*** Opening of MATERIAL SHOWN ***

(** The card's window and registers, and a card image at position [pos] in the given direction. *)
Record sd_window (st : io) : Prop := {
  sw_cb : callback m = Some sdcard_io_handler;
  sw_low : 0 <= low m /\ high m < 2 ^ 32 /\ high m = low m + 0x7f;
  sw_space : 0 <= space m /\ space m + 0x80 <= IO_SPACE_MAX;
  sw_base : sd_base (d_sdcard (devices st)) = space m;
  sw_ext : read_ext_csd (d_sdcard (devices st)) = false }.

Definition card (st : io) : option image := sd_fp (d_sdcard (devices st)).

Lemma map_write_reg st i v :
  sd_window st -> 0 <= i < 32 ->
  map_write cfg (low m + 4 * i) 4 v (Some m) st =
    (s ← sdcard_io_handler (4 * i) 4 true (set_reg (io_space st) (space m) i v, devices st);
     Ok (with_space st s)).
Proof.
  intros [Hc Hl Hs _ _] Hi. unfold map_write, check_bound, invoke_callback, c_assert, space_write, space_access.
  cbn [mbind res_bind Z.leb Z.compare Pos.compare Pos.compare_cont andb Z.eqb Pos.eqb].
  rewrite (proj2 (Z.leb_le _ _)), (proj2 (Z.leb_le _ _)) by lia. cbn [andb mbind res_bind].
  rewrite Hc. replace (low m + 4 * i - low m) with (4 * i) by lia.
  rewrite (wrap_small 32) by (unfold in_range; lia).
  rewrite (proj2 (Z.leb_le _ _)), (proj2 (Z.leb_le _ _)) by lia. done.
Qed.

Lemma map_read_reg st i :
  sd_window st -> 0 <= i < 32 ->
  map_read cfg (low m + 4 * i) 4 (Some m) st =
    (s ← sdcard_io_handler (4 * i) 4 false (io_space st, devices st);
     Ok (reg s.1 (space m) i, with_space st s)).
Proof.
  intros [Hc Hl Hs _ _] Hi. unfold map_read, check_bound, invoke_callback, c_assert, space_read, space_access.
  cbn [mbind res_bind Z.leb Z.compare Pos.compare Pos.compare_cont andb Z.eqb Pos.eqb].
  rewrite (proj2 (Z.leb_le _ _)), (proj2 (Z.leb_le _ _)) by lia. cbn [andb mbind res_bind].
  rewrite Hc. replace (low m + 4 * i - low m) with (4 * i) by lia.
  rewrite (wrap_small 32) by (unfold in_range; lia).
  rewrite (proj2 (Z.leb_le _ _)), (proj2 (Z.leb_le _ _)) by lia. done.
Qed.

(** The two transfer commands seek to the block and set the direction. *)
Lemma sd_command_transfer st w arg f :
  sd_window st -> card st = Some f -> in_range 32 arg ->
  exists st', sd_command (if w : bool then 25 else 18) arg st = Ok st' /\ sd_window st' /\
    write_cmd (d_sdcard (devices st')) = w /\
    card st' = Some (Image (img_bytes f) (img_size f) (512 * arg)).
Proof.
  intros Hw Hf Ha. pose proof Hw as [Hc Hl Hs Hb He]. unfold sd_command, SDARG, SDCMD.
  rewrite map_write_reg by (done || lia). unfold sdcard_io_handler at 1.
  change (4 * 1 / 4) with 1. cbn [Z.eqb Pos.eqb SDCMD SDARG orb mbind res_bind].
  match goal with |- context [with_space st ?x] => set (st1 := with_space st x) end.
  assert (sd_window st1) as Hw1 by (by split).
  rewrite map_write_reg by (done || lia). unfold sdcard_io_handler. change (4 * 0 / 4) with 0.
  cbn [Z.eqb SDCMD st1 with_space devices io_space fst snd].
  rewrite Hb, reg_set_reg.
  assert (forall b c, reg (set_reg (set_reg b (space m) 1 arg) (space m) 0 c) (space m) SDARG = arg) as Harg.
  { intros b c. rewrite reg_set_reg_ne by done. unfold SDARG. rewrite reg_set_reg. by apply wrap_small. }
  change (512 * arg) with (2 ^ 9 * arg). rewrite Z.mul_comm, <- Z.shiftl_mul_pow2 by lia.
  destruct w.
  - change (u32 25 &&& 63) with 25. unfold sdcard_handle_cmd. cbn [Z.eqb Pos.eqb orb mbind res_bind].
    eexists. split; [done |]. unfold card in *.
    cbn [with_space devices snd set_sdcard d_sdcard prepare_rw sd_fp write_cmd].
    by rewrite Hb, Harg, Hf.
  - change (u32 18 &&& 63) with 18. unfold sdcard_handle_cmd. cbn [Z.eqb Pos.eqb orb mbind res_bind].
    eexists. split; [done |]. unfold card in *.
    cbn [with_space devices snd set_sdcard d_sdcard prepare_rw sd_fp write_cmd].
    by rewrite Hb, Harg, Hf.
Qed.

Definition words_at (b : mem) (p : Z) (n : nat) : list Z := (fun i => le_read 4 b (p + 4 * i)) <$> seqZ 0 (Z.of_nat n).

Lemma words_at_S b p n : words_at b p (S n) = le_read 4 b p :: words_at b (p + 4) n.
Proof.
  unfold words_at. rewrite seqZ_cons by lia. rewrite fmap_cons. f_equal; [do 2 f_equal; lia |].
  replace (Z.pred (Z.of_nat (S n))) with (Z.of_nat n) by lia. change (Z.succ 0) with (1 + 0).
  rewrite <- fmap_add_seqZ, <- list_fmap_compose. apply list_fmap_ext.
  intros k x _. cbn [compose]. f_equal. lia.
Qed.

Lemma sd_put_words l st f :
  sd_window st -> card st = Some f -> write_cmd (d_sdcard (devices st)) = true ->
  Forall (in_range 32) l ->
  exists st' f', sd_put l st = Ok st' /\ sd_window st' /\ card st' = Some f' /\
    words_at (img_bytes f') (img_pos f) (length l) = l /\
    (l <> [] -> img_pos f + 4 * Z.of_nat (length l) <= img_size f') /\ img_size f <= img_size f' /\
    (bytes_ok (img_bytes f) -> bytes_ok (img_bytes f')) /\
    forall x, ~ (img_pos f <= x < img_pos f + 4 * Z.of_nat (length l)) -> img_bytes f' x = img_bytes f x.
Proof.
  revert st f. induction l as [|v l IH]; intros st f Hw Hf Hd Hl.
  { exists st, f. split_and!; try done. }
  apply Forall_cons in Hl as [Hv Hl]. pose proof Hw as [Hc Hlow Hs Hb He]. cbn [sd_put].
  rewrite map_write_reg by (done || unfold SDDATA; lia). unfold sdcard_io_handler. change (4 * SDDATA / 4) with 16.
  change (16 =? SDCMD) with false. change (_ || _) with false. change (16 =? SDDATA) with true. cbv iota.
  unfold sdcard_data. unfold card in Hf. rewrite He, Hf, Hd. cbn [negb mbind res_bind].
  match goal with |- context [with_space st ?x] => set (st1 := with_space st x) end.
  set (f1 := image_write f (set_reg (io_space st) (space m) SDDATA v) (sd_base (d_sdcard (devices st)) + 4 * SDDATA)).
  destruct (IH st1 f1) as (st' & f' & Eput & Hw' & Hf' & Hwords & Hsize & Hgrow & Hby & Hrest); try done.
  exists st', f'. split_and!; try done.
  - cbn [length]. rewrite words_at_S. f_equal; [| exact Hwords].
    rewrite (le_read_ext 4 _ (img_bytes f1)).
    + unfold f1, image_write. cbn [img_bytes]. rewrite Hb, le_read_write.
      change (le_read 4 ?b (space m + 4 * SDDATA)) with (reg b (space m) SDDATA).
      rewrite reg_set_reg. rewrite (wrap_small 32 v) by done. by apply wrap_small.
    + intros x Hx. apply Hrest. unfold f1. cbn. lia.
  - intros _. unfold f1 in *. cbn [img_pos img_size image_write length] in *.
    destruct l; [cbn [length] in *; lia | specialize (Hsize ltac:(done)); lia].
  - unfold f1 in Hgrow. cbn [img_size image_write] in Hgrow. lia.
  - intros Hok. apply Hby. by apply le_write_bytes.
  - intros x Hx. cbn [length] in Hx. rewrite Hrest by (unfold f1; cbn [img_pos image_write]; lia).
    unfold f1. cbn [img_bytes image_write]. rewrite le_write_lookup.
    destruct (Z.leb_spec (img_pos f) x), (Z.ltb_spec x (img_pos f + Z.of_nat 4)); lia || done.
Qed.

Lemma sd_get_words n st f :
  sd_window st -> card st = Some f -> write_cmd (d_sdcard (devices st)) = false ->
  bytes_ok (img_bytes f) -> (n <> 0%nat -> img_pos f + 4 * Z.of_nat n <= img_size f) ->
  exists st', sd_get n st = Ok (words_at (img_bytes f) (img_pos f) n, st') /\ sd_window st' /\
    card st' = Some (Image (img_bytes f) (img_size f) (img_pos f + 4 * Z.of_nat n)).
Proof.
  revert st f. induction n as [|n IH]; intros st f Hw Hf Hd Hbytes Hsz.
  { exists st. split_and!; try done. rewrite Hf. destruct f. cbn. do 2 f_equal. lia. }
  pose proof Hw as [Hc Hlow Hs Hb He]. cbn [sd_get].
  rewrite map_read_reg by (done || unfold SDDATA; lia). unfold sdcard_io_handler. change (4 * SDDATA / 4) with 16.
  change (16 =? SDCMD) with false. change (_ || _) with false. change (16 =? SDDATA) with true. cbv iota.
  unfold sdcard_data. unfold card in Hf. rewrite He, Hf, Hd. unfold image_read.
  specialize (Hsz ltac:(done)).
  replace (Z.max 0 (Z.min 4 (img_size f - img_pos f))) with 4 by lia. cbn [negb mbind res_bind].
  match goal with |- context [with_space st ?x] => set (st1 := with_space st x) end.
  destruct (IH st1 (Image (img_bytes f) (img_size f) (img_pos f + 4))) as (st' & Eget & Hw' & Hf');
    try done; [cbn [img_pos img_size]; lia |].
  rewrite Eget. cbn [mbind res_bind]. exists st'. split_and!; try done.
  - rewrite words_at_S. cbn [fst]. rewrite Hb.
    change (le_write (Z.to_nat 4) ?b (space m + 4 * SDDATA) ?v) with (set_reg b (space m) SDDATA v).
    rewrite reg_set_reg. rewrite (wrap_small 32); [done |]. apply (le_read_range 4). done.
  - rewrite Hf'. cbn [img_bytes img_size img_pos]. do 2 f_equal. lia.
Qed.

(** C20. The card stores what is written to it: with an open card image, setting the
    block number, sending the write command and writing the words [l] to the data register, and then
    sending the read command for the same block and reading as many words, delivers
    exactly [l]; the write changes no byte of the image outside the transferred range. *)
Theorem sdcard_write_read st f arg l :
  sd_window st -> card st = Some f -> bytes_ok (img_bytes f) -> in_range 32 arg ->
  Forall (in_range 32) l ->
  exists st1 st2 f',
    (st0 ← sd_command 25 arg st; sd_put l st0) = Ok st1 /\ card st1 = Some f' /\
    (forall x, ~ (512 * arg <= x < 512 * arg + 4 * Z.of_nat (length l)) -> img_bytes f' x = img_bytes f x) /\
    (st0 ← sd_command 18 arg st1; sd_get (length l) st0) = Ok (l, st2).
Proof.
  intros Hw Hf Hbytes Ha Hl.
  destruct (sd_command_transfer st true arg f Hw Hf Ha) as (st0 & E0 & Hw0 & Hd0 & Hf0).
  destruct (sd_put_words l st0 _ Hw0 Hf0 Hd0 Hl) as (st1 & f' & E1 & Hw1 & Hf1 & Hwords & Hsize & _ & Hby & Hrest).
  cbn [img_pos img_bytes] in *.
  destruct (sd_command_transfer st1 false arg f' Hw1 Hf1 Ha) as (st2 & E2 & Hw2 & Hd2 & Hf2).
  destruct (sd_get_words (length l) st2 _ Hw2 Hf2 Hd2) as (st3 & E3 & _ & _); cbn [img_pos img_bytes img_size].
  - by apply Hby.
  - destruct l; [done | intros _; by apply Hsize].
  - exists st1, st3, f'. cbn [img_pos img_bytes] in E3. rewrite E0, E2. cbn [mbind res_bind]. rewrite E3, Hwords. done.
Qed.
End card.

(** ** The audio buffer *)

(** The audio buffer's accounting: with both offsets inside the buffer and [cnt] bytes pending, writing
    [len] further bytes that still fit makes [cnt + len] bytes pending, a request for
    [len] bytes removes the smaller of [cnt] and [len], the offsets stay inside the
    buffer, the delivered stream has exactly [len] bytes padded with zeros, and its
    data are the pending bytes in order when they do not wrap around the end of the buffer. *)
Theorem audio_buffer_accounting dc b d a len :
  d_audio d = a -> 0 < CONFIG_SB_SIZE dc ->
  0 <= sbuf_data_head a < CONFIG_SB_SIZE dc -> 0 <= sbuf_data_end a < CONFIG_SB_SIZE dc -> 0 <= len ->
  let cnt := sbuf_data_count dc a in
  0 <= cnt < CONFIG_SB_SIZE dc /\
  (cnt + len < CONFIG_SB_SIZE dc ->
     exists d', audio_buf_io_handler dc 0 len true (b, d) = Ok (b, d') /\
       sbuf_data_count dc (d_audio d') = cnt + len /\
       0 <= sbuf_data_end (d_audio d') < CONFIG_SB_SIZE dc) /\
  let '(stream, a') := audio_callback dc b len a in
  sbuf_data_count dc a' = cnt - Z.min cnt len /\ 0 <= sbuf_data_head a' < CONFIG_SB_SIZE dc /\
  Z.of_nat (length stream) = len /\
  (sbuf_data_head a + Z.min cnt len <= CONFIG_SB_SIZE dc ->
   forall i, 0 <= i < Z.min cnt len ->
     aget 0 stream i = b (sbuf a + (sbuf_data_head a + i) mod CONFIG_SB_SIZE dc)).
Proof.
  intros Ea Hsz Hh He Hlen cnt. unfold cnt, sbuf_data_count. split; [by zcmp |]. split.
  - intros Hfit. eexists. split; [done |]. rewrite Ea.
    cbn [d_audio set_audio sbuf_data_head sbuf_data_end]. unfold sbuf_ring_add.
    revert Hfit. destruct (Z.leb_spec (sbuf_data_head a) (sbuf_data_end a));
      destruct (Z.leb_spec (CONFIG_SB_SIZE dc) (sbuf_data_end a + len)); intros; split; zcmp.
  - cbn [audio_callback]. unfold sbuf_data_count. set (c := if sbuf_data_head a <=? sbuf_data_end a then _ else _).
    assert ((if c <? len then c else len) = Z.min c len) as -> by (destruct (Z.ltb_spec c len); lia).
    assert (0 <= c < CONFIG_SB_SIZE dc) as Hc by (unfold c; zcmp).
    cbn [sbuf_data_head sbuf_data_end]. split_and!.
    + unfold sbuf_ring_add. unfold c in *. revert Hc.
      destruct (Z.leb_spec (sbuf_data_head a) (sbuf_data_end a)); intros; zcmp.
    + unfold sbuf_ring_add. zcmp.
    + unfold sbuf_ring_add. zcmp.
    + rewrite length_app, length_fmap, length_seqZ, length_replicate. lia.
    + intros Hw i Hi. unfold aget. rewrite nth_lookup, lookup_app_l, list_lookup_fmap, lookup_seqZ_lt
        by (rewrite ?length_fmap, ?length_seqZ; lia).
      cbn. rewrite Z2Nat.id by lia. f_equal. rewrite Z.mod_small by lia. lia.
Qed.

*** Close of MATERIAL SHOWN ***

**HOW TO COMPLETE THIS TASK:**
The answer is the run of lines above from the line containing "Lemma words_at_S b" through the line containing "Lemma sd_put_words l", copied exactly and alone.

**EXPECTED ANSWER:**
Lemma words_at_S b p n : words_at b p (S n) = le_read 4 b p :: words_at b (p + 4) n.
Proof.
  unfold words_at. rewrite seqZ_cons by lia. rewrite fmap_cons. f_equal; [do 2 f_equal; lia |].
  replace (Z.pred (Z.of_nat (S n))) with (Z.of_nat n) by lia. change (Z.succ 0) with (1 + 0).
  rewrite <- fmap_add_seqZ, <- list_fmap_compose. apply list_fmap_ext.
  intros k x _. cbn [compose]. f_equal. lia.
Qed.

Lemma sd_put_words l st f :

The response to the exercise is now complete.